Spesso la tutela delle persone fisiche sono rappresentate da una funzione d’impresa o da una funzione istituzionale di un Ente Pubblico. Può quindi essere inerente e coerente a finalità di impresa nonché a finalità di interesse pubblico. E il servizio del DPO entra in gioco in questo caso come forma di tutela della persona/e fisica/che.
Essendo poi un servizio, vien da sé che il DPO debba essere pagato per l’esecuzione dei suoi compiti. Non deve essere però un’imposizione fiscale, deve essere un asset, un valore aggiunto per l’azienda.
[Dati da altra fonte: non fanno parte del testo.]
(** X17. Invert one bit in the first eight bytes of a packet a build
    returned: [unpack] still returns normally. If the bit is in the length
    field (bytes 0-3), the recomputed checksum still equals the declared one
    and only the declared length disagrees with the received length; if it is
    in the checksum field (bytes 4-7), the checksums differ and the lengths
    agree. *)
Theorem tampered_header_detected drv pixels o pkt o1 (i : nat) (k : Z) r :
  packRawFrame drv pixels o = (Ok pkt, o1) ->
  (i < 8)%nat -> 0 <= k < 8 ->
  exists r1 n declared computed,
    unpack drv (flip_bit pkt i k) r = (Ok tt, r1) /\
    rcvdLen r1 = Some (len pkt) /\
    payloadLen r1 = Some n /\
    payloadCrc r1 = Some declared /\
    localCrc r1 = Some computed /\
    ((i < 4)%nat -> computed = declared /\ n + 8 <> len pkt) /\
    ((4 <= i)%nat -> computed <> declared /\ n + 8 = len pkt).
Proof.
  intros H Hi Hk. apply packRawFrame_inv in H.
  destruct H as (pd & _ & -> & _ & Hs & Hf & Hl).
  set (payLoad := raw_payload (seq o) (flags o) pd).
  pose proof (raw_payload_len (seq o) (flags o) pd) as Lp. fold payLoad in Lp.
  pose proof (len_nonneg pd) as Hn.
  pose proof (crc32_u32 payLoad) as Hc. unfold u32 in Hc.
  pose proof (raw_packet_len (seq o) (flags o) pd) as Lk.
  pose proof (raw_packet_length (seq o) (flags o) pd) as Lk'.
  set (pkt := raw_packet (seq o) (flags o) pd) in *.
  exists (parsed drv (flip_bit pkt i k) r).
  assert (U : unpack drv (flip_bit pkt i k) r
              = (Ok tt, parsed drv (flip_bit pkt i k) r)).
  { apply unpack_ok. rewrite flip_bit_length. lia. }
  assert (R : len (flip_bit pkt i k) = len pkt).
  { unfold len. rewrite flip_bit_length. reflexivity. }
  unfold parsed. cbn [rcvdLen payloadLen payloadCrc localCrc].
  destruct (Nat.lt_ge_cases i 4) as [H4|H4].
  - assert (E : flip_bit pkt i k
                = flip_bit (struct.be_bytes 4 (len payLoad)) i k
                    ++ struct.be_bytes 4 (calcCrc payLoad) ++ payLoad).
    { unfold pkt, raw_packet. fold payLoad.
      apply flip_bit_app_lt. rewrite be_bytes_length. exact H4. }
    assert (L4 : length (flip_bit (struct.be_bytes 4 (len payLoad)) i k) = 4%nat)
      by (rewrite flip_bit_length; apply be_bytes_length).
    exists (struct.be_uint (flip_bit (struct.be_bytes 4 (len payLoad)) i k)),
      (calcCrc payLoad), (calcCrc payLoad).
    split; [exact U|]. split; [f_equal; exact R|]. rewrite E.
    split; [f_equal; unfold field; cbn [skipn];
            rewrite firstn_app_exact by exact L4; reflexivity|].
    split.
    { f_equal. unfold field. rewrite skipn_app_exact by exact L4.
      rewrite firstn_app_exact by apply be_bytes_length.
      apply be_uint_be_bytes. change (256 ^ Z.of_nat 4) with (2 ^ 32).
      unfold calcCrc. lia. }
    split.
    { f_equal. change 8%nat with (4 + 4)%nat.
      rewrite skipn_app_plus by exact L4.
      rewrite skipn_app_exact by apply be_bytes_length. reflexivity. }
    split; [|intros; lia]. intros _. split; [reflexivity|].
    intros Eq.
    apply (be_uint_flip 4 (len payLoad) i k); try assumption.
    + change (256 ^ Z.of_nat 4) with (2 ^ 32). lia.
    + lia.
  - assert (E : flip_bit pkt i k
                = struct.be_bytes 4 (len payLoad)
                    ++ flip_bit (struct.be_bytes 4 (calcCrc payLoad)) (i - 4) k
                    ++ payLoad).
    { unfold pkt, raw_packet. fold payLoad.
      rewrite flip_bit_app by (rewrite be_bytes_length; exact H4).
      rewrite be_bytes_length. f_equal.
      apply flip_bit_app_lt. rewrite be_bytes_length. lia. }
    assert (L4 : length (flip_bit (struct.be_bytes 4 (calcCrc payLoad)) (i - 4) k)
                 = 4%nat)
      by (rewrite flip_bit_length; apply be_bytes_length).
    exists (len payLoad),
      (struct.be_uint (flip_bit (struct.be_bytes 4 (calcCrc payLoad)) (i - 4) k)),
      (calcCrc payLoad).
    split; [exact U|]. split; [f_equal; exact R|]. rewrite E.
    split.
    { f_equal. apply field_here. change (256 ^ Z.of_nat 4) with (2 ^ 32). lia. }
    split.
    { f_equal. rewrite field_skip by lia. cbn [Nat.sub]. unfold field.
      cbn [skipn]. rewrite firstn_app_exact by exact L4. reflexivity. }
    split.
    { f_equal. rewrite skipn_be_bytes by lia. cbn [Nat.sub].
      rewrite skipn_app_exact by exact L4. reflexivity. }
    split; [intros; lia|]. intros _. split; [|lia].
    intros Eq. symmetry in Eq. revert Eq.
    apply be_uint_flip; [|lia|exact Hk].
    change (256 ^ Z.of_nat 4) with (2 ^ 32). unfold calcCrc. lia.
Qed.

Lemma tampered_header_detected_witness :
  packRawFrame ledSpeakPacketWs2812 framePixels (set_seq 65535 init)
  = (Ok last_packet, set_seq 65536 init) /\
  (3 < 8)%nat /\ 0 <= 0 < 8 /\
  exists r1 n declared computed,
    unpack ledSpeakPacketWs2812 (flip_bit last_packet 3 0) init = (Ok tt, r1) /\
    rcvdLen r1 = Some (len last_packet) /\
    payloadLen r1 = Some n /\
    payloadCrc r1 = Some declared /\
    localCrc r1 = Some computed /\
    ((3 < 4)%nat -> computed = declared /\ n + 8 <> len last_packet) /\
    ((4 <= 3)%nat -> computed <> declared /\ n + 8 = len last_packet).
Proof.
  assert (H1 : packRawFrame ledSpeakPacketWs2812 framePixels (set_seq 65535 init)
               = (Ok last_packet, set_seq 65536 init))
    by (vm_compute; reflexivity).
  assert (H2 : (3 < 8)%nat) by lia.
  assert (H3 : 0 <= 0 < 8) by lia.
  repeat (split; [assumption|]).
  exact (tampered_header_detected ledSpeakPacketWs2812 framePixels
           (set_seq 65535 init) last_packet (set_seq 65536 init) 3 0 init
           H1 H2 H3).
Defined.

(** ** What [dump] prints *)

(** X18. After [unpack] of a buffer of at least 16 bytes, [dump] prints four
    lines and does not raise. The first shows the received length and the
    declared length plus 8; the second shows the declared checksum (bytes
    4-7) after the words "calculated CRC" and the recomputed one after
    "indicated CRC"; the third the sequence number, flags and message type;
    the fourth the decoded pixel list. *)
Theorem dump_after_unpack drv data o :
  (16 <= length data)%nat ->
  dump (snd (unpack drv data o))
  = ([("received " +++ str (len data) +++ " bytes; indicated len = "
         +++ str (field 0 4 data + 8))%string;
      ("calculated CRC = " +++ str (field 4 4 data) +++ "; indicated CRC = "
         +++ str (binascii.crc32 (skipn 8 data)))%string;
      ("seq number = " +++ str (field 8 2 data) +++ " flags = "
         +++ str (field 10 1 data) +++ " type = " +++ str (field 11 1 data))%string;
      repr_list (unpackPixels drv (skipn 16 data))],
     None).
Proof.
  intros H. rewrite (unpack_ok drv data o H). reflexivity.
Qed.

Lemma dump_after_unpack_witness :
  (16 <= length mismatched_packet)%nat /\
  dump (snd (unpack ledSpeakPacketWs2812 mismatched_packet init))
  = (["received 19 bytes; indicated len = 12";
      "calculated CRC = 16909060; indicated CRC = 306100464";
      "seq number = 7 flags = 1 type = 16";
      "[(20, 10, 30)]"]%string,
     None).
Proof.
  assert (H : (16 <= length mismatched_packet)%nat) by (cbn; lia).
  split; [exact H|].
  exact (dump_after_unpack ledSpeakPacketWs2812 mismatched_packet init H).
Defined.

(** X19. [dump] on an instance that has never unpacked anything raises
    [AttributeError] and prints nothing. After a first [unpack] that raised
    on a buffer shorter than 16 bytes it raises too: with fewer than 8 bytes
    before printing anything, otherwise after the first line only, because
    the recomputed checksum does not exist. *)
Theorem dump_without_complete_unpack :
  dump init = ([], Some (AttributeError "rcvdLen"%string)) /\
  forall drv data,
    (length data < 16)%nat ->
    dump (snd (unpack drv data init))
    = if (length data <? 8)%nat
      then ([], Some (AttributeError "payloadLen"%string))
      else ([("received " +++ str (len data) +++ " bytes; indicated len = "
                +++ str (field 0 4 data + 8))%string],
            Some (AttributeError "localCrc"%string)).
Proof.
  split; [reflexivity|]. intros drv data H.
  destruct (unpack_cases drv data init)
    as [[L ->] | [[L ->] | [[L ->] | [L _]]]]; try lia.
  - apply Nat.ltb_lt in L. rewrite L. reflexivity.
  - destruct L as [L _]. apply Nat.ltb_ge in L. rewrite L. reflexivity.
  - assert (L0 : (8 <= length data)%nat) by lia.
    apply Nat.ltb_ge in L0. rewrite L0. reflexivity.
Qed.



Example dump_p9813_first_packet :
  dump (snd (unpack ledSpeakPacketP9813 p9813_first_packet init))
  = (["received 28 bytes; indicated len = 28";
      "calculated CRC = 2405459469; indicated CRC = 2405459469";
      "seq number = 0 flags = 0 type = 16";
      "[(252, 0, 0, 255), (243, 255, 0, 0), (207, 0, 255, 0)]"]%string,
     None).
Proof. vm_compute. reflexivity. Qed.

(** ** The node and the commands of [main] *)

Lemma frames_cons (pd : bytes) (s f : Z) (n : nat) :
  frames pd s f (S n) = raw_packet s f pd :: frames pd (s + 1) f n.
Proof. reflexivity. Qed.

Lemma set_seq_set_seq (v w : Z) (p : ledSpeakPacket) :
  set_seq v (set_seq w p) = set_seq v p.
Proof. reflexivity. Qed.

Lemma set_seq_same (p : ledSpeakPacket) : set_seq (seq p) p = p.
Proof. destruct p. reflexivity. Qed.

(** The sending loop, while the counter fits and no [sendto] raises. *)
Lemma send_loop (K : socket_ops) (pixels : list pixel) (pd : bytes) :
  (forall d a s, fst (sock_sendto K d a s) <> None) ->
  len pd + 8 < 2 ^ 32 ->
  forall (n : nat) (node : Node.t K),
    packPixels (Node.cls node) pixels = Ok pd ->
    chan8 (flags (Node.packet node)) ->
    0 <= seq (Node.packet node) ->
    seq (Node.packet node) + Z.of_nat n <= 65536 ->
    for_range n (Node.sendRawFrame pixels) node
    = (Done tt,
       Node.mk
         (send_all K
            (frames pd (seq (Node.packet node)) (flags (Node.packet node)) n)
            (Node.host node, Node.port node) (Node.sock node))
         (Node.host node) (Node.port node) (Node.verbose node) (Node.drv node)
         (Node.UDP_BUF_SIZE node) (Node.cls node)
         (set_seq (seq (Node.packet node) + Z.of_nat n) (Node.packet node))
         (Node.packetData node)
         (Node.stdout node
            ++ (if Node.verbose node
                then map repr_bytes_hex
                       (frames pd (seq (Node.packet node))
                               (flags (Node.packet node)) n)
                else []))).
Proof.
  intros Hsend Hl. induction n as [|n IH]; intros node Hp Hf H0 Hn.
  - destruct node as [s h p v d b c pk pdata out]. cbn.
    rewrite Z.add_0_r, set_seq_same. destruct v; rewrite app_nil_r; reflexivity.
  - destruct node as [s h p v d b c pk pdata out].
    cbn [Node.cls Node.packet Node.host Node.port Node.sock Node.verbose
         Node.drv Node.UDP_BUF_SIZE Node.packetData Node.stdout] in *.
    assert (Hs : 0 <= seq pk < 65536) by lia.
    cbn [for_range]. unfold Node.sendRawFrame at 1.
    cbn [Node.cls Node.packet Node.host Node.port Node.sock Node.verbose
         Node.set_packet Node.set_sock].
    rewrite (packRawFrame_ok _ _ _ _ Hp Hs Hf Hl).
    destruct (sock_sendto K (raw_packet (seq pk) (flags pk) pd) (h, p) s)
      as [[sent|] s'] eqn:E.
    2:{ exfalso. apply (Hsend (raw_packet (seq pk) (flags pk) pd) (h, p) s).
        rewrite E. reflexivity. }
    rewrite frames_cons. cbn [send_all map]. rewrite E. cbn [snd].
    destruct v; cbn [Node.print Node.cls Node.packet Node.host Node.port
                     Node.sock Node.verbose Node.drv Node.UDP_BUF_SIZE
                     Node.packetData Node.stdout];
      rewrite IH;
      cbn [Node.cls Node.packet Node.host Node.port Node.sock Node.verbose
           Node.drv Node.UDP_BUF_SIZE Node.packetData Node.stdout
           Node.print Node.set_sock Node.set_packet seq flags set_seq];
      try assumption; try lia;
      rewrite ?set_seq_set_seq, <- ?app_assoc;
      replace (seq pk + 1 + Z.of_nat n) with (seq pk + Z.of_nat (S n)) by lia;
      reflexivity.
Qed.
Qualcuno a questo punto potrebbe obiettare che però di per sé il DPO non ha valore produttivo e non può essere un asset aziendale perché si adopera per terzi, ovvero i proprietari dei dati, gli interessati. Non avrà valore produttivo, questo è vero, ma sicuramente il DPO si inserisce in un meccanismo in cui il referente dell’azienda è l’azienda stessa. In questo senso può diventare un valore aggiunto, intersecandosi in questo difficile ingranaggio e diventando indispensabile al funzionamento della struttura. Con l’idea che il DPO non è un rappresentante del titolare/responsabile del trattamento, non è un consulente ma un manager indipendente.